THE LIFE BEAUTIFUL

THE LIFE BEAUTIFUL

  • I am delighted to include this new, regular feature called The Life Beautiful. It’s great to know what my friends and clients drive and what boats they float — it helps me do my job. However, it’s also good in turn to know what drives them. As lovers of aesthetically pleasing, timeless motorcars and shapely, wooden motorboats I believe many of us share a desire for beauty and pleasure in each of our day-to-day experiences, the beauty and pleasure made real in collectable objects and arising from discovering, engaging with and fully appreciating them. To quote the sadly departed Roger Scruton, author of Beauty: “We appreciate beautiful things not for their utility only, but also for what they are in themselves — or more plausibly, for how they appear in themselves.” With this in mind I felt it would be rewarding to speak with some car-loving friends about their other passions in life, as a way into understanding their connoisseurship of cars, and boats. Click on the arrow to read the full introduction...

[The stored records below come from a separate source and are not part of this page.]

(** * Sparkify ETL (etl.py): a shallow embedding and its properties

    The development follows [etl.py]: [process_song_file],
    [process_log_file] and [process_data] are embedded as functions that
    thread a database cursor and record every statement they execute.
    The library calls the script relies on (the pandas [dt] accessors, the
    DataFrame selections, the psycopg2 cursor) are embedded by their
    documented behaviour in the modules [Calendar], [Pandas] and [Psycopg2]. *)

From Stdlib Require Import ZArith List String Bool Lia QArith.
Import ListNotations.

Local Open Scope string_scope.
Local Open Scope list_scope.
Local Open Scope Z_scope.

(* ================================================================== *)
(** ** The proleptic Gregorian calendar behind [Series.dt] *)
(* ================================================================== *)

Module Calendar.

(** Days before January 1st of [year] (ordinal of December 31st of the
    preceding year); ordinal 1 is 0001-01-01. *)
Definition days_before_year (year : Z) : Z :=
  let y := year - 1 in
  y * 365 + y / 4 - y / 100 + y / 400.

Definition is_leap (year : Z) : bool :=
  (year mod 4 =? 0) && (negb (year mod 100 =? 0) || (year mod 400 =? 0)).

Definition days_in_year (year : Z) : Z :=
  if is_leap year then 366 else 365.

(** Days in the months before [month] in a common year. *)
Definition days_before_month_common (month : Z) : Z :=
  match month with
  | 1 => 0 | 2 => 31 | 3 => 59 | 4 => 90 | 5 => 120 | 6 => 151
  | 7 => 181 | 8 => 212 | 9 => 243 | 10 => 273 | 11 => 304 | _ => 334
  end.
(** With a closing head tag: the block goes right before the first one. *)
Lemma insertBeforeClosingHead_found (block html : string) :
  containsClosingHead html ->
  exists pre tag post,
    html = (pre ++ tag ++ post)%string /\
    isClosingHead tag = true /\
    (forall pre' tag' post',
       html = (pre' ++ tag' ++ post')%string -> isClosingHead tag' = true ->
       String.length pre <= String.length pre') /\
    insertBeforeClosingHead block html = (pre ++ block ++ tag ++ post)%string.
Proof.
  induction html as [|c rest IH]; intros [pre0 [tag0 [post0 [Hhtml Htag]]]].
  - destruct pre0; [|discriminate]. destruct tag0; [|discriminate].
    rewrite isClosingHead_not_empty in Htag. discriminate.
  - rewrite insertBeforeClosingHead_unfold.
    destruct (startsWithCI "</head>" (String c rest)) eqn:Hstart.
    + apply startsWithClosingHead_iff in Hstart.
      destruct Hstart as [tag [post [Hs Ht]]].
      exists EmptyString, tag, post. simpl.
      repeat split; try assumption.
      * intros. lia.
      * now rewrite Hs.
    + assert (Hrest : forall pre' tag' post',
                 String c rest = (pre' ++ tag' ++ post')%string ->
                 isClosingHead tag' = true ->
                 exists pre'', pre' = String c pre'' /\
                               rest = (pre'' ++ tag' ++ post')%string).
      { intros pre' tag' post' Hs Ht. destruct pre' as [|c' pre''].
        - exfalso. simpl in Hs.
          assert (Hyes : startsWithCI "</head>" (String c rest) = true)
            by (apply startsWithClosingHead_iff; eauto).
          congruence.
        - simpl in Hs. injection Hs as <- ->. eauto. }
      destruct (Hrest _ _ _ Hhtml Htag) as [pre0' [-> Hr0]].
      destruct IH as [pre [tag [post [Hs [Ht [Hmin Hres]]]]]].
      { exists pre0', tag0, post0. auto. }
      exists (String c pre), tag, post. simpl.
      repeat split.
      * now rewrite Hs.
      * assumption.
      * intros pre' tag' post' Hs' Ht'.
        destruct (Hrest _ _ _ Hs' Ht') as [pre'' [-> Hr]].
        simpl. apply le_n_S. eapply Hmin; eauto.
      * now rewrite Hres.
Qed.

    When we enter into our private garage, we stop to wistfully admire our car. When we open the door of this fine machine, shut it behind us, we anticipate that satisfying, solid clunk, knowing that the time, effort and money spent on perfecting the restoration has been worth it. From the outside, we know that onlookers will register that the shut lines are even, perfect. Once we sink into the driving seat, the butter-soft leather wraps us as a glove. Our senses reverse into memories of scenic drives and romantic trysts (in contrast to most drives which are usually just a pain). The perfume of the leather, petrol and oil, maybe perfume if we’re lucky; the grip of the slender, wood-rimmed — or bakelite — steering wheel; the palm-grip of the gear-knob; the instrument cluster in calibrated eyeline with high-relief dials as well-formed as an exquisitely engineered time-piece — all betoken beauty. 


    We insert the ignition key and turn, drink in the soft clicks of the fuel pump filling the finely tuned carburettors, pull out the choke or depress the throttle the correct number of times (a ritual unique to our own car, of course), gingerly nudge the key onwards or press the starter with a childlike anticipation, hoping the battery has roused itself in willing mood. The starter clicks. It engages. The carbs squirt their juice, the magnetos send their shocks and the 4, 6, 8, 12 or 16 primed cylinders burst into song, first time. The back wall of the garage is marked by our exhaust in morning musk.  The elements of this confabulation all go to answer our need for nervous anticipation, our lust for excitement and the unexpected, our hunger for beauty in life.  And we haven’t left the garage.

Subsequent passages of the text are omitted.